■ Record set:
(* ===== verification/Log.v ===== *)
(** The per-namespace append log: [Log] of [src/storage/log.rs] ([append],
    [recover_durable], [read_records], [segment_at], [write_fresh]) over an
    explicit model of the segment files of one namespace directory. *)

From S2P Require Import Prelude Crc32 LogFormat.
Import LogFormat.

Module Log.

(** ** Files

    A namespace directory: its segment files [log.N.seg] and the policy
    sidecar.  The model covers the files' contents; an operating-system
    failure other than a missing or an existing file is not modelled. *)
Record nsdir := mkDir {
  segs : gmap nat bytes;
  sidecar : option bytes;
}.

Definition set_segs (d : nsdir) (m : gmap nat bytes) : nsdir := mkDir m (sidecar d).

(** [write_all] at a file position: overwrites, extends, zero-fills a gap. *)
Definition write_at (pos : nat) (data file : bytes) : bytes :=
  take pos file ++ replicate (pos - length file) Byte.x00 ++ data
    ++ drop (pos + length data) file.

(** ** State *)

Inductive RecoverWarning := TruncatedTail (records_dropped : Z).

(** [cur] is the open file: the segment it refers to and its position.  The
    directory is passed separately. *)
Record Log := mkLog {
  cur_seg : nat;
  cur : nat * nat;
  cur_len : nat;
  seg_lens : list (nat * nat);
  seq : Z;
  head : bytes;
  offsets : list nat;
  durable : bool;
}.

Section log.
Context `{Sha256}.

(** ** Append *)

(** Rolls to a fresh segment when the record would pass the 64 MiB cap. *)
Definition roll (d : nsdir) (L : Log) (n : nat) : nsdir * Log :=
  if (0 <? cur_len L)%nat && (SEGMENT_BYTES <? Z.of_nat (cur_len L + n)) then
    let s := S (cur_seg L) in
    (set_segs d (<[s := default [] (segs d !! s)]> (segs d)),
     mkLog s (s, 0%nat) 0 (seg_lens L ++ [(s, 0%nat)]) (seq L) (head L) (offsets L) (durable L))
  else (d, L).

Definition set_last_len (l : list (nat * nat)) (n : nat) : list (nat * nat) :=
  match last l with
  | Some (s, _) => take (length l - 1) l ++ [(s, n)]
  | None => l
  end.

(** The open file always exists: [recover] and [roll] created it. *)
Definition append (d : nsdir) (L : Log) (l : bytes) : res (nsdir * Log * Z) :=
  let '(d, L) := roll d L (length l) in
  let off := sum_list (seg_lens L).*2 in
  let file := default [] (segs d !! (cur L).1) in
  let d := set_segs d (<[(cur L).1 := write_at (cur L).2 l file]> (segs d)) in
  let cur_len' := (cur_len L + length l)%nat in
  prev ← or_panic (slice l 9 41);
  let L := mkLog (cur_seg L) ((cur L).1, ((cur L).2 + length l)%nat) cur_len'
    (set_last_len (seg_lens L) cur_len') (seq L + 1) (record_hash prev l)
    (offsets L ++ [off]) (durable L) in
  Ok (d, L, seq L).

(** ** Recovery *)

(** Contiguous segments log.0 .. log.N with their lengths. *)
Fixpoint discover (fuel : nat) (m : gmap nat bytes) (i : nat) : list (nat * nat) :=
  match fuel, m !! i with
  | S fuel, Some b => (i, length b) :: discover fuel m (S i)
  | _, _ => []
  end.

(** The loop variables of the replay. *)
Record rstate := mkR { r_seq : Z; r_head : bytes; r_offsets : list nat }.

Inductive scan_end :=
| SegEnd (st : rstate)
| TornAt (pos : nat) (st : rstate).

(** The [while pos < buf.len()] loop over one segment; a step consumes at
    least a header, so [length buf] iterations are enough. *)
Fixpoint scan_segment (fuel : nat) (dname : bytes) (is_last : bool) (seg_no seg_base : nat)
    (buf : bytes) (pos : nat) (st : rstate) : res scan_end :=
  if (length buf <=? pos)%nat then Ok (SegEnd st) else
  match fuel with
  | O => Ok (SegEnd st)
  | S fuel =>
    let remaining := (length buf - pos)%nat in
    if (remaining <? HEADER_LEN)%nat then
      if is_last then Ok (TornAt pos st)
      else Err (Corrupt (Some dname) (NonFinalPartialHeader (Z.of_nat seg_no) pos))
    else
    t ← or_panic (buf !! pos);
    _ ← guard_err (negb (valid_tag t))
          (Corrupt (Some dname) (BadTagAt t (Z.of_nat (seg_base + pos))));
    declared ← get_u32 buf (pos + 1);
    let rec_len := Z.of_nat HEADER_LEN + declared in
    if Z.of_nat remaining <? rec_len then
      if is_last then Ok (TornAt pos st)
      else Err (Corrupt (Some dname) (NonFinalLength rec_len (Z.of_nat seg_no)))
    else
    l ← or_panic (slice buf pos (pos + Z.to_nat rec_len));
    match parse l (r_head st) with
    | Ok (_, prev) =>
        scan_segment fuel dname is_last seg_no seg_base buf (pos + Z.to_nat rec_len)
          (mkR (r_seq st + 1) (record_hash prev l) (r_offsets st ++ [(seg_base + pos)%nat]))
    | Err e =>
        if is_last && (Z.of_nat remaining <=? rec_len) then Ok (TornAt pos st)
        else Err (Corrupt (Some dname) (RecordAt (r_seq st) (Z.of_nat (seg_base + pos)) e))
    | Panic => Panic
    end
  end.

(** The ['segments] loop; a torn tail stops it with the cut to make. *)
Fixpoint scan_all (dname : bytes) (m : gmap nat bytes) (l : list (nat * nat)) (total : nat)
    (st : rstate) : res (rstate * option (nat * nat)) :=
  match l with
  | [] => Ok (st, None)
  | (seg_no, _) :: rest =>
      let is_last := match rest with [] => true | _ => false end in
      let buf := default [] (m !! seg_no) in
      r ← scan_segment (length buf) dname is_last seg_no total buf 0 st;
      match r with
      | SegEnd st => scan_all dname m rest (total + length buf) st
      | TornAt pos st => Ok (st, Some (seg_no, pos))
      end
  end.

Definition recover (d : nsdir) (dname : bytes) (dur : bool)
    : res (nsdir * Log * option RecoverWarning) :=
  let found := discover (S (size (segs d))) (segs d) 0 in
  '(st, cut) ← scan_all dname (segs d) found 0 (mkR 0 zero32 []);
  let '(m, found, warn) :=
    match cut with
    | Some (seg_no, n) =>
        (<[seg_no := take n (default [] (segs d !! seg_no))]> (segs d),
         set_last_len found n, Some (TruncatedTail 1))
    | None => (segs d, found, None)
    end in
  let final_seg := default 0%nat (fst <$> last found) in
  let final_len := default 0%nat (snd <$> last found) in
  let found := match found with [] => [(final_seg, 0%nat)] | _ => found end in
  let m := <[final_seg := default [] (m !! final_seg)]> m in
  Ok (set_segs d m,
      mkLog final_seg (final_seg, final_len) final_len found (r_seq st) (r_head st)
        (r_offsets st) dur,
      warn).

(** ** Reading *)

Fixpoint segment_at_go (l : list (nat * nat)) (off acc : nat) : res (nat * nat) :=
  match l with
  | [] => Err (corrupt (OffsetBeyondEnd (Z.of_nat off)))
  | (seg_no, len) :: l =>
      if (off <? acc + len)%nat then Ok (seg_no, acc) else segment_at_go l off (acc + len)
  end.
Definition segment_at (L : Log) (off : nat) : res (nat * nat) :=
  segment_at_go (seg_lens L) off 0.

(** [read_exact] of [n] bytes at [p]. *)
Definition read_exact (f : bytes) (p n : nat) : res bytes :=
  match slice f p (p + n) with Some b => Ok b | None => Err (Io UnexpectedEof) end.

(** The length test answers what [read_exact] would, without a large [nat]. *)
Definition read_at (d : nsdir) (L : Log) (off : nat) : res bytes :=
  '(seg_no, seg_start) ← segment_at L off;
  f ← ok_or (Io FileNotFound) (segs d !! seg_no);
  hdr ← read_exact f (off - seg_start) HEADER_LEN;
  declared ← get_u32 hdr 1;
  if Z.of_nat (length f) <? declared then Err (Io UnexpectedEof) else
  rest ← read_exact f (off - seg_start + HEADER_LEN) (Z.to_nat declared);
  Ok (hdr ++ rest).

Fixpoint read_list (d : nsdir) (L : Log) (offs : list nat) (idx : Z) : res (list (Z * bytes)) :=
  match offs with
  | [] => Ok []
  | off :: offs =>
      l ← read_at d L off;
      rest ← read_list d L offs (idx + 1);
      Ok ((idx + 1, l) :: rest)
  end.

(** Records [from_seq, from_seq + max) with their sequence numbers;
    [max = 0] reads to the end. *)
Definition read_records (d : nsdir) (L : Log) (from_seq max : Z) : res (list (Z * bytes)) :=
  if (from_seq =? 0) || (seq L <? from_seq) then Ok [] else
  let start := from_seq - 1 in
  let n := Z.of_nat (length (offsets L)) in
  let stop := if max =? 0 then n else Z.min (u64 (start + max)) n in
  read_list d L (take (Z.to_nat (stop - start)) (drop (Z.to_nat start) (offsets L))) start.

(** ** Rewriting *)

(** The removal loop deletes log.0, log.1, ... up to the first gap. *)
Definition remove_segments (m : gmap nat bytes) : gmap nat bytes :=
  foldr delete m (discover (S (size m)) m 0).*1.

Fixpoint rechain (h : bytes) (l : list record) : bytes :=
  match l with
  | [] => []
  | r :: l => to_bytes r h ++ rechain (record_hash h (to_bytes r h)) l
  end.

Definition write_fresh (d : nsdir) (records : list record) : nsdir :=
  set_segs d (<[0%nat := rechain zero32 records]> (remove_segments (segs d))).

End log.

End Log.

■ What is needed: Copy the records above exactly, beginning at the line that contains "From S2P Require" and stopping after the line that contains "(** Rolls to".

■ Answer:
From S2P Require Import Prelude Crc32 LogFormat.
Import LogFormat.

Module Log.

(** ** Files

    A namespace directory: its segment files [log.N.seg] and the policy
    sidecar.  The model covers the files' contents; an operating-system
    failure other than a missing or an existing file is not modelled. *)
Record nsdir := mkDir {
  segs : gmap nat bytes;
  sidecar : option bytes;
}.

Definition set_segs (d : nsdir) (m : gmap nat bytes) : nsdir := mkDir m (sidecar d).

(** [write_all] at a file position: overwrites, extends, zero-fills a gap. *)
Definition write_at (pos : nat) (data file : bytes) : bytes :=
  take pos file ++ replicate (pos - length file) Byte.x00 ++ data
    ++ drop (pos + length data) file.

(** ** State *)

Inductive RecoverWarning := TruncatedTail (records_dropped : Z).

(** [cur] is the open file: the segment it refers to and its position.  The
    directory is passed separately. *)
Record Log := mkLog {
  cur_seg : nat;
  cur : nat * nat;
  cur_len : nat;
  seg_lens : list (nat * nat);
  seq : Z;
  head : bytes;
  offsets : list nat;
  durable : bool;
}.

Section log.
Context `{Sha256}.

(** ** Append *)

(** Rolls to a fresh segment when the record would pass the 64 MiB cap. *)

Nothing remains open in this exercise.